## Exercise requirements
Keep only those lines of the records that include the string "Import".
======
(** * Mempool: the pool of pending transactions of a node

    Shallow embedding of [src/main/generic/consensus/base/mempool/Mempool.js].

    The class keeps two collections, [_transactions] (a [HashMap] from the
    hash of a transaction to the transaction) and [_senderPubKeys] (a
    [HashSet] of the public keys of the senders in the pool).  They are
    modelled as a [gmap] and a [gset].  The methods are [async]: they are
    embedded in a small state-and-output monad and run to completion against
    one state of the accounts, which is the behaviour of a call that no other
    call of the pool interleaves with.  The scheduling inside one eviction
    sweep (the promises of [_evictTransactions]) is modelled as a step
    relation, [sweep_step], and related to the monadic function.  Calls and
    sweeps that overlap are modelled as a step relation on the pool with
    the calls and sweeps in flight, [node_step], of which the runs of the
    monadic functions and of [sweep_step] are instances. *)

From Stdlib Require Import QArith Qcanon Qround.
From stdpp Require Import base option list gmap fin_sets fin_maps strings pretty.

Local Open Scope Z_scope.

(* The solvers of stdpp clear hypotheses by name. *)
Set Warnings "-clear-no-such-hyp".

(** The types of the collaborators ([Hash], [PublicKey], [Address],
    [Signature]) are declared outside of the mempool; it only compares them
    and uses them as keys. *)

(** ** Numbers

    Amounts and nonces are JavaScript numbers that hold integers: doubles.
    Doubles compare exactly.  Their sum is the exact sum rounded to the
    nearest double, to the one with the even significand on a tie: an
    integer of at most 53 bits is a double, a longer one is rounded to a
    multiple of the power of two that leaves it 53 bits.  (A sum past the
    largest double is [Infinity]; such a sum is past every double here too,
    so that it compares with a double as [Infinity] does.) *)

(** The double nearest to an integer. *)
Definition round_double (n : Z) : Z :=
  let e := Z.log2 (Z.abs n) - 52 in
  if e <=? 0 then n
  else
    let ulp := 2 ^ e in
    let q := n `div` ulp in
    let r := n `mod` ulp in
    if 2 * r <? ulp then q * ulp
    else if ulp <? 2 * r then (q + 1) * ulp
    else if Z.even q then q * ulp
    else (q + 1) * ulp.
======
## Solution to this exercise
From Stdlib Require Import QArith Qcanon Qround.
From stdpp Require Import base option list gmap fin_sets fin_maps strings pretty.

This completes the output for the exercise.